Great job pointing out the questionable issues in the article Nadav!
Perhaps I tend to hone in on these issues but one of the big takeaways for me was related to the performance issues raised. I agree that the author went looking for evidence to back up the answer he wanted on these issues but the problem is that it is far to easy to find such evidence. Green buildings should outperform non-green building in energy performance. I certainly know that there are many variables and we can rationalize with facts all we want about why they don't perform well but the bottom line for a green building rating system should be the ultimate performance.

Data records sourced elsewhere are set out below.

(* ===== verification/IngestController.v ===== *)
(** * The ingest controller (src/fog/ingest/server/src/controller.rs)

    The operations of an ingest server on its state, its enclave and the
    recovery database, which are the models of the other files.  A computation
    changes the server and ends in one of four ways: it is done, it panicked
    (an [expect] or [assert] failed), a retry loop used up its fuel, or it waits
    for a lock that it holds itself.  The server, and with it the database, is
    known in all four cases.

    The state is behind a mutex, which is not reentrant.  [with_guard] is the
    scope of a guard, [get_state] and [put_state] go through a guard that is
    held; [self.get_state()] as a temporary is [peek_state].

    [IngestEnv] is the outside world: whether the database pool gives a
    connection, the clock, the report cache, the channels to the peers and the
    state file; the requests to the peers are those of [PeerConnection].  Its state is threaded through the calls, so each call may answer
    differently. *)

From S2P Require Import Prelude FogTypes RecoveryTypes ObliviousMap.
From S2P Require Import KexRng UserRngSet IngestEnclave RecoveryDb ControllerState PeerConnection.

Local Open Scope Z_scope.
Local Open Scope fog_scope.

(** ** Errors (error.rs) *)

(** Payloads that no code looks at are numbers. *)
Inductive PeerBackupError (EnclaveError : Type) :=
| AnotherActivePeer (uri : IngestPeerUri)
| FailedRemoteKeyBackup (uri : IngestPeerUri)
| FailedRemoteSetPeers (uri : IngestPeerUri)
| BackupConnection (e : ConnectionError EnclaveError)
| PeerSentBadURI (e : Z)
| BackupConversion (e : KeyError)
| CreatingNewIngressKey.
Global Arguments AnotherActivePeer {EnclaveError} uri.
Global Arguments FailedRemoteKeyBackup {EnclaveError} uri.
Global Arguments FailedRemoteSetPeers {EnclaveError} uri.
Global Arguments BackupConnection {EnclaveError} e.
Global Arguments PeerSentBadURI {EnclaveError} e.
Global Arguments BackupConversion {EnclaveError} e.
Global Arguments CreatingNewIngressKey {EnclaveError}.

When articles like this come out many who have put their heart and soul into LEED react defensively and to a certain extent they should. But we should also read between the lines and see if there is anything we can learn. There have been far too many articles written about the significant gap in energy performance among LEED projects. This truth should be acknowledged and we need to change the system to recognize projects that actually perform and not ones that just predict that they will perform and don't.

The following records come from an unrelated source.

(** Rotation ends with the new key announced. *)
Lemma hoare_rotate_invocation fuel block key iid k blk pend left :
  hoare (fun st e d => midblock blk pend left st e d /\ k = kex_pubkey e)
    (rotate_invocation fuel block key iid k)
    (fun new_iid st e d => midblock blk pend left st e d /\ announced e d new_iid).
Proof.
  induction fuel as [|fuel IH]; simpl.
  { intros s [Hs _]; by eapply midblock_stored. }
  eapply hoare_bind.
  - apply (hoare_db _ _ (fun r st e d => midblock blk pend left st e d /\ k = kex_pubkey e
      /\ forall i, r = Ok i -> announced e d i)).
    intros st e d pool now [Hm ->]; split.
    + eapply midblock_db; [apply step_new_ingest_invocation|apply new_ingest_invocation_keeps|done].
    + split; [done|]; intros i; apply new_invocation_announced.
  - intros [new_iid|err].
    + apply hoare_ret; intros st e d (Hm & _ & Ha); auto.
    + eapply hoare_weaken; [apply IH|by intros st e d (Hm & Hk & _)|done].
Qed.
Definition total_length {B} (l : list (list B)) : Z := Z.of_nat (sum_list_with length l).

Lemma chunks_length {B} n (l : list B) : total_length (chunks n l) <= Z.of_nat (length l).
Proof.
  unfold total_length, chunks; apply Nat2Z.inj_le.
  enough (H : forall fuel (l : list B), (sum_list_with length (chunks_fuel fuel n l) <= length l)%nat)
    by apply H.
  induction fuel as [|fuel IH]; intros [|b bs]; try (simpl; lia).
  change (length (take n (b :: bs)) + sum_list_with length (chunks_fuel fuel n (drop n (b :: bs)))
    <= length (b :: bs))%nat.
  specialize (IH (drop n (b :: bs))); rewrite length_drop in IH; rewrite length_take; lia.
Qed.

(** The loop over the chunks ends with every row pending under an announced invocation. *)
Lemma hoare_ingest_chunks fuel block ts key txss : forall iid idx pend,
  hoare (under iid (midblock (bh_index block) pend (total_length txss)))
    (ingest_chunks fuel block ts key txss iid idx pend)
    (fun r => match r with
       | Some (iid', rows) => under iid' (midblock (bh_index block) rows 0)
       | None => gave_up (bh_index block)
       end).
Proof.
  induction txss as [|txs txss IH]; intros iid idx pend; simpl.
  { by apply hoare_ret. }
  set (chunk := mkTxsForIngest (bh_index block) idx txs ts).
  set (mid := midblock (bh_index block)).
  eapply hoare_bind; [apply (hoare_enclave _ _ (fun r => match r with
    | Ok (rows, None) => under iid (mid (pend ++ rows) (total_length txss))
    | Ok (rows, Some k) => fun st e d => mid (pend ++ rows) (total_length txss) st e d /\ k = kex_pubkey e
    | Err _ => gave_up (bh_index block)
    end))|].
  - intros st e d; apply under_stored.
  - intros st e d r e' (Hm & Hiid & Ha) Hcall; destruct r as [[rows new]|err].
    2:{ pose proof (midblock_stored _ _ _ _ _ _ Hm); destruct Hm as (_ & _ & Hn & Hact & _).
        by split. }
    destruct (midblock_ingest (bh_index block) pend (total_length txss) st e d chunk rows new e')
      as [Hm' [[-> Heg] | -> ]]; try done.
    + unfold total_length in *; simpl in *.
      rewrite Nat2Z.inj_add, Z.add_comm in Hm; exact Hm.
    + unfold total_length; lia.
    + split; [done|]; split; [done|]; unfold announced; by rewrite Heg.
  - intros [[rows [k|]]|err]; [| |by apply hoare_ret].
    + apply (hoare_bind _ _ (fun i => under i (mid (pend ++ rows) (total_length txss))));
        [|intros new_iid; apply IH].
      eapply hoare_bind; [apply hoare_rotate_invocation|intros new_iid; simpl].
      eapply hoare_bind; [apply (hoare_with_guard _ _
        (fun _ => under new_iid (mid (pend ++ rows) (total_length txss))))|intros u; by apply hoare_ret].
      { intros st e d [Hm _]; by eapply midblock_stored. }
      intros st0; apply hoare_put_state; intros st e d [[Hm Ha] ->]; split; [exact Hm|by split].
    + apply (hoare_bind _ _ (fun i => under i (mid (pend ++ rows) (total_length txss))));
        [|intros new_iid; apply IH].
      by apply hoare_ret.
Qed.
(** ** The start of a block *)

Definition starting (left : Z) (k : KexRngPubkey) : pred := fun st e d =>
  (server_inv st e d /\ ics_mode st = Active /\ rows_total d + left < u64_modulus)
  /\ k = kex_pubkey e.

Lemma starting_stored left k st e d : starting left k st e d -> stored d.
Proof. intros [(Hinv & _) _]; by eapply server_inv_stored. Qed.

Lemma starting_db left k st e d d' :
  db_step d d' -> db_ingested_blocks d' = db_ingested_blocks d ->
  starting left k st e d -> starting left k st e d'.
Proof.
  intros Hstep Hb [(Hinv & Hact & Hroom) Hk]; destruct (landed_same d d' Hb) as [_ Ht].
  split; [|done]; rewrite Ht; split; [by eapply server_inv_db|done].
Qed.

Lemma server_inv_set_idle st e d : server_inv st e d -> needs_key (set_idle st) e d.
Proof.
  intros (Hd & Hn & _ & _ & used & Hs & _); destruct Hs.
  split; [done|]; split; [done|]; split; [done|]; split; [done|]; eauto.
Qed.

Lemma midblock_set_idle blk pend left st e d :
  midblock blk pend left st e d -> needs_key (set_idle st) e d.
Proof.
  intros (Hd & Hb & <- & _ & _ & Hu & used & Hs).
  split; [done|]; split; [done|]; split; [done|]; split; [apply Hs|done].
Qed.

Lemma starting_midblock left k st e d :
  starting left k st e d -> midblock (ics_next_block_index st) [] left st e d.
Proof.
  intros [((Hd & Hn & _ & _ & used & Hs & _) & Hact & Hroom) _].
  split; [done|]; split; [done|]; split; [done|]; split; [done|]; simpl; rewrite Z.add_0_r.
  split; [done|]; split; [exists used; split; apply Hs|]; exists used.
  destruct Hs; split; try done; eapply recent_later; [|eassumption]; lia.
Qed.

Lemma hoare_assert {B} (P : pred) b (m : srv B) (Q : B -> pred) :
  (forall st e d, P st e d -> stored d) -> (b = true -> hoare P m Q) ->
  hoare P (assert b;; m) Q.
Proof.
  intros HP Hm s Hs; unfold mbind, srv_bind, assert.
  destruct b; [by apply Hm|by eapply HP].
Qed.

(** An idle server in order. *)
Definition idle : pred := fun st e d => server_inv st e d /\ ics_mode st = Idle.

(** Replacing the egress key of a server that just went idle. *)
Lemma hoare_replace_key {B} (P : pred) st' (f : result unit _ -> srv B) (Q : B -> pred) :
  (forall st e d, P st e d -> needs_key st' e d) -> hoare idle (f (Ok tt)) Q ->
  hoare P (put_state st';; r ← controller_new_egress_key config; f r) Q.
Proof.
  intros HP Hf; eapply hoare_bind; [apply (hoare_put_state _ _ needs_key), HP|intros u].
  eapply hoare_bind; [apply hoare_change_keys, rekeys_new_egress_key|intros r].
  apply (hoare_pure _ (r = Ok tt)); [by intros st e d []|intros ->].
  eapply hoare_weaken; [exact Hf|by intros st e d []|done].
Qed.

Lemma hoare_begin_block block key left k :
  hoare (starting left k) (begin_block config block key k)
    (fun r => match r with
       | Some iid => under iid (midblock (bh_index block) [] left)
       | None => idle
       end).
Proof.
  apply hoare_with_guard; [apply starting_stored|intros st0; apply hoare_assert].
  { intros st e d [H _]; by eapply starting_stored. }
  intros Hblk%Z.eqb_eq.
  set (P := fun st e d => starting left k st e d /\ ics_next_block_index st = bh_index block).
  assert (HP : forall st e d, P st e d -> stored d) by (intros st e d [H _]; by eapply starting_stored).
  apply (hoare_bind _ _ (fun _ => P)).
  { apply (hoare_weaken P _ _ (fun _ => P)); [|by intros st e d [H ->]|done].
    destruct (is_active st0); [|by apply hoare_ret].
    eapply hoare_bind; [apply hoare_publish_report; [done|]|intros [status|err]; by apply hoare_ret].
    intros st e d d' H1 H2 [H3 H4]; split; [by eapply starting_db|done]. }
  intros [|]; apply hoare_get_state; intros st1.
  { apply hoare_replace_key; [|simpl].
    - intros st e d [[[(H & _) _] _] ->]; by apply server_inv_set_idle.
    - by intros s Hs. }
  destruct (get_ingest_invocation_id st1) as [iid|] eqn:Hiid.
  { apply hoare_ret; intros st e d [[H Hb] ->]; split; [rewrite <- Hb; by eapply starting_midblock|].
    split; [done|]; by apply H. }
  eapply hoare_bind; [apply (hoare_db _ _ (fun r st e d => P st e d /\ st = st1
    /\ forall i, r = Ok i -> announced e d i))|].
  - intros st e d pool now [[H Hb] ->]; split.
    + split; [|done]; eapply starting_db;
        [apply step_new_ingest_invocation|apply new_ingest_invocation_keeps|done].
    + split; [done|]; intros i; destruct H as [_ ->]; apply new_invocation_announced.
  - intros r; eapply hoare_bind; [apply (hoare_expect _ _ (fun i st e d => P st e d /\ st = st1
      /\ announced e d i))|intros i].
    + intros st e d (H & _); by eapply HP.
    + intros i st e d -> (H1 & H2 & H3); auto.
    + eapply hoare_bind; [apply (hoare_put_state _ _
        (under i (midblock (bh_index block) [] left)))|intros u; by apply hoare_ret].
      intros st e d ([H <-] & -> & Ha); split; [exact (starting_midblock _ _ _ _ _ H)|by split].
Qed.

(** ** Publishing the rows *)

(** After a block the server is idle, or it moved on to the next block. *)
Definition finished (blk : Z) : pred := fun st e d =>
  server_inv st e d /\ (ics_mode st = Idle \/ ics_next_block_index st = blk + 1).

Lemma finished_stored blk st e d : finished blk st e d -> stored d.
Proof. intros [H _]; by eapply server_inv_stored. Qed.

(** The rows that are added are those that were pending. *)
Lemma published_inv iid blk rows st e d d' b :
  under iid (midblock blk rows 0) st e d -> is_u64 (blk + 1) -> db_step d d' ->
  db_ingested_blocks d' = db_ingested_blocks d ++ [b] -> ib_block_number b = as_i64 blk ->
  encode_block_data rows = Ok (ib_proto_ingested_block_data b) ->
  forall st', increment_next_block_index st = Ret st' -> finished blk st' e d'.
Proof.
  intros [(Hd & Hb & Hn & Hact & Hroom & _ & used & Hs) [Hiid Ha]] Hb' Hstep Hblocks Hnum Henc st'.
  unfold increment_next_block_index, is_idle; rewrite bool_decide_false by congruence.
  intros [= <-]; destruct (landed_append d d' b rows Hblocks (Hcodec _ _ Henc)) as [Hl Ht].
  rewrite Hnum, as_u64_as_i64 in Hl by done.
  assert (Hw : blk +w 1 = blk + 1) by (by apply u64_add_small).
  unfold finished, server_inv; simpl; rewrite Hn, Hw; split; [|by right].
  split; [by eapply db_step_wf|]; split; [done|]; split; [congruence|].
  split; [intros i [= <-]%(eq_trans (eq_sym Hiid)); by eapply announced_step|].
  exists used; split; [|congruence].
  rewrite Hl, Ht; replace (blk + 1 - 1) with blk by lia; done.
Qed.

Lemma hoare_publish_rows fuel block ts iid rows :
  is_u64 (bh_index block + 1) ->
  hoare (under iid (midblock (bh_index block) rows 0)) (publish_rows config fuel block ts iid rows)
    (fun _ => finished (bh_index block)).
Proof.
  intros Hu; induction fuel as [|fuel IH]; simpl; [intros s; apply under_stored|].
  set (mid := under iid (midblock (bh_index block) rows 0)) in *.
  eapply hoare_bind; [apply (hoare_db _ _ (fun r st e d => match r with
    | Ok status => if block_already_scanned_with_this_key status then mid st e d
        else stored d /\ ics_mode st = Active /\
             forall st', increment_next_block_index st = Ret st' -> finished (bh_index block) st' e d
    | Err _ => mid st e d
    end))|].
  - intros st e d pool now Hm.
    pose proof (step_add_block_data d pool now encode_block_data iid block ts rows) as Hstep.
    destruct (add_block_data _ _ _ _ _ _ _ d) as [r d'] eqn:Hcall; simpl in *.
    apply add_block_data_blocks in Hcall.
    assert (Hkeep : db_ingested_blocks d' = db_ingested_blocks d -> mid st e d').
    { destruct Hm as (Hm & Hiid & Ha); intros Hk; split; [by eapply midblock_db|].
      split; [done|by eapply announced_step]. }
    destruct r as [status|err]; [|auto].
    destruct (block_already_scanned_with_this_key status); [auto|].
    destruct Hcall as (data & b & Henc & Hblocks & Hnum & <- & _).
    assert (Hfin := published_inv iid (bh_index block) rows st e d d' b Hm Hu Hstep Hblocks Hnum Henc).
    destruct Hm as [(_ & _ & _ & Hact & _) _]; split; [|by split].
    unfold increment_next_block_index, is_idle in Hfin; rewrite bool_decide_false in Hfin by congruence.
    eapply finished_stored, Hfin; done.
  - intros [status|err]; [|exact IH].
    apply hoare_with_guard; [|intros st0; destruct (block_already_scanned_with_this_key status)].
    + intros st e d H; destruct (block_already_scanned_with_this_key status);
        [by eapply under_stored|by destruct H].
    + apply hoare_replace_key; [intros st e d [[H _] ->]; by eapply midblock_set_idle|].
      intros s [Hs1 Hs2]; split; [exact Hs1|by left].
    + destruct (increment_next_block_index st0) as [st1|] eqn:Hinc.
      * apply hoare_put_state; intros st e d [(_ & _ & H) ->]; by apply H.
      * intros s [(H & _) _]; exact H.
Qed.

In the past I have defended the LEED system as it now stands thinking we could explain our way past its limitations. Once everyone understood the intent they would make the connections. I have come to the conclusion that it is just not happening and we need to remedy the situation. It is time to change LEED BD+C so that we do not award certifications strictly on predicted performance.
Z Smith
Principal | Director of Sustainability & Building PerformanceEskew+Dumez+Ripple
8 thumbs up
December 19, 2012 - 6:38 pm
Indeed. Since many projects don't complete their LEED BD+C documentation until many months after substantial completion, transitional step would be for v4 to allow teams to submit the first year's *actual* energy performance instead of the model prediction. This would borrow the EA credit from LEED EB O&M as an alternative compliance path.
Marcus Sheffer
LEED Fellow7group / Energy Opportunities
LEEDuser Expert
5909 thumbs up
December 20, 2012 - 3:50 pm
Agreed. I have proposed this for v4 many times and think it should be an obvious interim step. Not sure why anyone would object to this as an alternative compliance path.
Jill Perry, PE
ConsultantJill Perry, LLC
LEEDuser Expert
440 thumbs up
December 27, 2012 - 6:30 pm
A better measure would be to submit a year's worth of measured energy data, but give the building 6 - 12 mos. to work out the kinks in it's equipment first.
Z Smith
Principal | Director of Sustainability & Building PerformanceEskew+Dumez+Ripple
8 thumbs up
January 4, 2013 - 11:08 am
Yes. To be more precise: Submit 12 contiguous months of data, as soon as you're ready. This gives teams the incentive to get the kings worked out sooner rather than later. It also rewards measures that lead to *actual* energy savings (occupant engagement) not recognized by ASHRAE 90.1. Only kink is buildings that ramp up in occupancy slowly (spec office buildings, etc...).